■ **REQUIRED WORK**
Where in the records does the word "fillGreen" appear? Copy each line that holds it.

»»

(** [mmul] on square single-channel operands of the same size: every cell
    (i, j) of the receiver ends up holding the sum over k of
    [this[k][j] * B[i][k]], which is entry (i, j) of the product of [B]
    by [this]. *)
Lemma mmul_square (M B : Matrix.t) (n : Z) :
  wf M → wf B → Matrix.chls M = 1 → Matrix.chls B = 1 → 1 ≤ n →
  Matrix.rows M = n → Matrix.cols M = n → Matrix.rows B = n → Matrix.cols B = n →
  ∃ M', Matrix.mmul M B = Ok M' ∧ wf M' ∧ same_dims M' M ∧
        ∀ i j, 0 ≤ i < n → 0 ≤ j < n →
          Matrix.get_cell M' i j = Ok (Matrix.Scalar (mmul_entry M B n i j)).
Proof.
  intros HM HB CM CB Hn RM KM RB KB. unfold Matrix.mmul.
  replace ((1 <? Matrix.chls M) || (1 <? Matrix.chls B)) with false by lia.
  replace (Matrix.cols M =? Matrix.rows B) with true by lia. cbn [negb].
  rewrite RM, KM, RB, KB. unfold Matrix.new.
  destruct (generate_positive n n 1 0) as (p0 & -> & Hp0 & R0 & C0 & K0 & Hraw0); [lia..|].
  rewrite bind_Ok, nest2_flat.
  destruct (forM_local rd2 (λ p, wf p ∧ same_dims p p0) (idx2 n n)
              (λ q, Matrix.Scalar (mmul_entry M B n q.1 q.2))
              (λ q, forM (range n) (λ k prod,
                 a ← Matrix.get_cell M k q.2 ≫= Matrix.num_of_cell;
                 b ← Matrix.get_cell B q.1 k ≫= Matrix.num_of_cell;
                 Matrix.accum prod q.1 q.2 (a * b)%Qc None)) p0)
    as (p1 & -> & [Hp1 (R1 & C1 & K1)] & Hval & _); [apply NoDup_idx2 | done | |].
  { intros [i j] s [Hi Hj]%elem_of_idx2 [Hs (E1 & E2 & E3)] Hsame _. cbn [fst snd].
    destruct (accum_loop M B s i j (range n) 0%Qc)
      as (s1 & -> & [Hs1 Hd1] & Hv & Hfr); [done | done | done | done | done | lia | lia | lia | | |].
    - intros k Hk%elem_of_range. lia.
    - rewrite Hsame. unfold rd2; simpl. apply get_cell_raw; [lia..|].
      by rewrite Hraw0.
    - exists s1. split_and!; [done | done | | done | done].
      eapply same_dims_trans; [done|]. by unfold same_dims. }
  rewrite bind_Ok.
  destruct (copy_spec p1 M 0 0) as (M' & -> & [HM' HdM'] & Hcopy & _); [done | done | lia.. |].
  exists M'. split_and!; [done..|].
  intros i j Hi Hj. specialize (Hcopy i j). rewrite !Z.add_0_r in Hcopy.
  rewrite Hcopy by lia. apply (Hval (i, j)), elem_of_idx2. lia.
Qed.

(** * Further properties of the Matrix class *)

(** ** Loops: indexed invariants and the first failing round *)

Lemma range_snoc (n : Z) : 0 ≤ n → range (n + 1) = range n ++ [n].
Proof.
  intros Hn. unfold range. rewrite seqZ_app by lia.
  rewrite Z.add_0_l, (seqZ_cons n 1), (seqZ_nil (Z.succ n) (Z.pred 1)) by lia. done.
Qed.

(** A counting loop whose invariant depends on the number of rounds done. *)
Lemma forM_range_inv {S} (I : Z → S → Prop) (n : Z) (body : Z → S → result S) (s : S) :
  0 ≤ n → I 0 s →
  (∀ i s, 0 ≤ i < n → I i s → ∃ s', body i s = Ok s' ∧ I (i + 1) s') →
  ∃ s', forM (range n) body s = Ok s' ∧ I n s'.
Proof.
  intros Hn H0 Hstep.
  assert (∀ k : nat, Z.of_nat k ≤ n →
            ∃ s', forM (range (Z.of_nat k)) body s = Ok s' ∧ I (Z.of_nat k) s') as Hgen.
  { induction k as [|k IH]; intros Hk.
    - exists s. done.
    - destruct IH as (s1 & Hrun & Hs1); [lia|].
      rewrite Nat2Z.inj_succ, <-Z.add_1_r, range_snoc, forM_app, Hrun by lia.
      simpl. destruct (Hstep (Z.of_nat k) s1) as (s2 & -> & Hs2); [lia | done |].
      exists s2. done. }
  destruct (Hgen (Z.to_nat n)) as (s' & Hrun & Hs'); [lia|].
  rewrite Z2Nat.id in Hrun, Hs' by done. eauto.
Qed.

(** A loop stops with the error of its first failing round: the rounds
    before it succeed and keep the invariant. *)
Lemma forM_fails {X S} (I : S → Prop) (bad : X → Prop) (e : error)
    (l : list X) (body : X → S → result S) (s : S) :
  I s →
  (∀ x s, x ∈ l → I s →
     (¬ bad x ∧ ∃ s', body x s = Ok s' ∧ I s') ∨ (bad x ∧ body x s = Err e)) →
  (∃ x, x ∈ l ∧ bad x) →
  forM l body s = Err e.
Proof.
  revert s. induction l as [|x l IH]; intros s Hs Hbody (y & Hy & Hbad).
  - by apply elem_of_nil in Hy.
  - simpl. destruct (Hbody x s) as [[Hgood (s1 & -> & Hs1)]|[_ ->]]; [left | done | | done].
    simpl. apply IH; [done | |].
    + intros. apply Hbody; [by right | done].
    + apply elem_of_cons in Hy as [->|Hy]; [done|]. eauto.
Qed.

(** ** Matrices are determined by their channel values *)

Lemma cell_ext (c : Z) (x y : Matrix.cell) :
  cell_ok c x → cell_ok c y →
  (∀ k, 0 ≤ k < c → cell_chan x k = cell_chan y k) → x = y.
Proof.
  intros Hx Hy H. destruct x as [v|p], y as [w|q]; simpl in *; try lia.
  - subst c. specialize (H 0 ltac:(lia)). unfold cell_chan in H. simpl in H. congruence.
  - f_equal. destruct Hx as [Hc Hp], Hy as [_ Hq]. apply list_eq. intros n.
    destruct (decide (n < Z.to_nat c)%nat) as [Hn|Hn].
    + specialize (H (Z.of_nat n) ltac:(lia)). unfold cell_chan in H.
      replace (Z.of_nat n <? 0) with false in H by lia. by rewrite Nat2Z.id in H.
    + rewrite !lookup_ge_None_2 by lia. done.
Qed.

Lemma matrix_ext_chan (M N : Matrix.t) :
  wf M → wf N → same_dims M N →
  (∀ i j k, 0 ≤ i < Matrix.rows M → 0 ≤ j < Matrix.cols M → 0 ≤ k < Matrix.chls M →
            chan M i j k = chan N i j k) →
  M = N.
Proof.
  intros HM HN Hd Hch. pose proof Hd as (D1 & D2 & D3).
  apply matrix_ext; [by apply wf_grid.. | done |].
  intros i j Hi Hj.
  destruct (wf_raw M i j) as (x & Hx & Hxok); [done..|].
  destruct (wf_raw N i j) as (y & Hy & Hyok); [done | lia.. |].
  rewrite Hx, Hy. f_equal. apply (cell_ext (Matrix.chls M)); [done | by rewrite D3 |].
  intros k Hk. specialize (Hch i j k Hi Hj Hk).
  by rewrite (chan_raw M i j k x), (chan_raw N i j k y) in Hch by (done || lia).
Qed.

Lemma chan_get (M : Matrix.t) (i j k : Z) (v : Qc) :
  0 ≤ i < Matrix.rows M → 0 ≤ j < Matrix.cols M → 0 ≤ k < Matrix.chls M →
  1 < Matrix.chls M → wf M →
  chan M i j k = Some v → Matrix.get M i j k = Ok v.
Proof.
  intros Hi Hj Hk Hc Hwf Hch.
  destruct (get_wf M i j k) as (w & Hw & Hw'); [done..|]. congruence.
Qed.

Lemma rd3_chan (M : Matrix.t) (i j k : Z) (v : Qc) :
  rd3 M (i, j, k) = Ok v → chan M i j k = Some v.
Proof. apply get_chan. Qed.

Lemma chan_scalar (M : Matrix.t) (i j : Z) (c : Matrix.cell) :
  Matrix.get_cell M i j = Ok c → chan M i j 0 = cell_chan c 0.
Proof.
  intros [[Hi Hj] Hraw]%get_cell_Ok. apply chan_raw; [lia.. | done].
Qed.

(** ** Filling one channel, and filling everything *)

(** The loop shared by [fillRed], [fillGreen], [fillBlue], [fillAlpha] and
    [black]: channel [c] of every pixel is set to [a]. *)
Lemma fill_channel_spec (M : Matrix.t) (c : Z) (a : Qc) :
  wf M → 1 < Matrix.chls M → 0 ≤ c < Matrix.chls M →
  ∃ M', Matrix.apply M (λ i j M', Matrix.set M' i j a c) M = Ok M' ∧
        wf M' ∧ same_dims M' M ∧
        (∀ i j, 0 ≤ i < Matrix.rows M → 0 ≤ j < Matrix.cols M →
                rd3 M' (i, j, c) = Ok a) ∧
        (∀ i j k, k ≠ c → rd3 M' (i, j, k) = rd3 M (i, j, k)).
Proof.
  intros Hwf Hk Hc. rewrite apply_flat.
  set (g := λ p : Z * Z, (p, c)).
  assert (Inj (=) (=) g) as Hinj by (by intros ?? [= ->]).
  destruct (assign_loop M (g <$> idx2 (Matrix.rows M) (Matrix.cols M))
              (λ _ _, Ok a) (λ _, a)) as (M' & Hrun & [Hwf' Hd] & Hval & Hfr).
  - done.
  - done.
  - apply NoDup_fmap_2; [done | apply NoDup_idx2].
  - intros i j k ([i' j'] & [= -> -> ->] & [? ?]%elem_of_idx2)%list_elem_of_fmap. lia.
  - done.
  - exists M'. split_and!; try done.
    + rewrite <-Hrun, forM_fmap. done.
    + intros i j Hi Hj. apply Hval, list_elem_of_fmap. exists (i, j).
      split; [done|]. by apply elem_of_idx2.
    + intros i j k Hne. apply Hfr.
      intros ([i' j'] & [= -> -> ->] & _)%list_elem_of_fmap. done.
Qed.

(** On a non-empty matrix that has no channel [c] the first [set] throws. *)
Lemma fill_channel_fails (M : Matrix.t) (c : Z) (a : Qc) :
  1 ≤ Matrix.rows M → 1 ≤ Matrix.cols M → Matrix.chls M ≤ c →
  Matrix.apply M (λ i j M', Matrix.set M' i j a c) M = Err RangeError.
Proof.
  intros Hr Hc Hk. unfold Matrix.apply, range.
  rewrite (seqZ_cons 0 (Matrix.rows M)), (seqZ_cons 0 (Matrix.cols M)) by lia. simpl.
  unfold Matrix.set. by rewrite oob3_true by lia.
Qed.

Lemma get_after_fill (M M' : Matrix.t) (c : Z) (a : Qc) (i j k : Z) :
  0 ≤ i < Matrix.rows M → 0 ≤ j < Matrix.cols M →
  (∀ i j, 0 ≤ i < Matrix.rows M → 0 ≤ j < Matrix.cols M → rd3 M' (i, j, c) = Ok a) →
  (∀ i j k, k ≠ c → rd3 M' (i, j, k) = rd3 M (i, j, k)) →
  Matrix.get M' i j k = if k =? c then Ok a else Matrix.get M i j k.
Proof.
  intros Hi Hj Hval Hfr. destruct (Z.eqb_spec k c) as [->|Hne].
  - by apply (Hval i j).
  - by apply (Hfr i j k).
Qed.

(** X1. [fillRed], [fillGreen] and [fillBlue] on a matrix with at least
    three channels: the call succeeds, the matrix keeps its shape, the
    channel of the method's name (0, 1 or 2) holds the given value at every
    pixel, and every other channel, alpha included, is as before. *)
Theorem fill_color_channel_spec (M : Matrix.t) (v : Qc) :
  wf M → 3 ≤ Matrix.chls M →
  ∃ R G B,
    Matrix.fillRed M v = Ok R ∧ Matrix.fillGreen M v = Ok G ∧ Matrix.fillBlue M v = Ok B ∧
    (wf R ∧ same_dims R M) ∧ (wf G ∧ same_dims G M) ∧ (wf B ∧ same_dims B M) ∧
    ∀ i j k, 0 ≤ i < Matrix.rows M → 0 ≤ j < Matrix.cols M →
      Matrix.get R i j k = (if k =? 0 then Ok v else Matrix.get M i j k) ∧
      Matrix.get G i j k = (if k =? 1 then Ok v else Matrix.get M i j k) ∧
      Matrix.get B i j k = (if k =? 2 then Ok v else Matrix.get M i j k).
Proof.
  intros Hwf Hc.
  destruct (fill_channel_spec M 0 v) as (R & HR & WR & DR & VR & FR); [done | lia.. |].
  destruct (fill_channel_spec M 1 v) as (G & HG & WG & DG & VG & FG); [done | lia.. |].
  destruct (fill_channel_spec M 2 v) as (B & HB & WB & DB & VB & FB); [done | lia.. |].
  exists R, G, B. split_and!; try done.
  intros i j k Hi Hj. split_and!; by eapply get_after_fill.
Qed.

Lemma fill_color_channel_spec_witness :
  ∃ R G B,
    Matrix.fillRed rgba_a (q 1 3) = Ok R ∧ Matrix.fillGreen rgba_a (q 1 3) = Ok G ∧
    Matrix.fillBlue rgba_a (q 1 3) = Ok B ∧
    (wf R ∧ same_dims R rgba_a) ∧ (wf G ∧ same_dims G rgba_a) ∧ (wf B ∧ same_dims B rgba_a) ∧
    ∀ i j k, 0 ≤ i < Matrix.rows rgba_a → 0 ≤ j < Matrix.cols rgba_a →
      Matrix.get R i j k = (if k =? 0 then Ok (q 1 3) else Matrix.get rgba_a i j k) ∧
      Matrix.get G i j k = (if k =? 1 then Ok (q 1 3) else Matrix.get rgba_a i j k) ∧
      Matrix.get B i j k = (if k =? 2 then Ok (q 1 3) else Matrix.get rgba_a i j k).
Proof.
  apply (fill_color_channel_spec rgba_a (q 1 3)); [by_decide | simpl; lia].
Defined.

(** [fill(v)] on a matrix with pixel cells. *)
Lemma fill_pixels (M : Matrix.t) (v : Qc) :
  wf M → 1 < Matrix.chls M →
  ∃ M', Matrix.fill M v = Ok M' ∧ wf M' ∧ same_dims M' M ∧
        ∀ p, p ∈ idx3 (Matrix.rows M) (Matrix.cols M) (Matrix.chls M) → rd3 M' p = Ok v.
Proof.
  intros Hwf Hc. unfold Matrix.fill. rewrite applyAll_flat by done.
  destruct (assign_loop M (idx3 (Matrix.rows M) (Matrix.cols M) (Matrix.chls M))
              (λ _ _, Ok v) (λ _, v)) as (M' & Hrun & [Hwf' Hd] & Hval & _).
  - done.
  - done.
  - apply NoDup_idx3.
  - by intros i j k ?%elem_of_idx3.
  - done.
  - exists M'. split_and!; done.
Qed.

««

■ **RESPONSE TO THIS EXERCISE**
(** The loop shared by [fillRed], [fillGreen], [fillBlue], [fillAlpha] and
(** X1. [fillRed], [fillGreen] and [fillBlue] on a matrix with at least
    Matrix.fillRed M v = Ok R ∧ Matrix.fillGreen M v = Ok G ∧ Matrix.fillBlue M v = Ok B ∧
    Matrix.fillRed rgba_a (q 1 3) = Ok R ∧ Matrix.fillGreen rgba_a (q 1 3) = Ok G ∧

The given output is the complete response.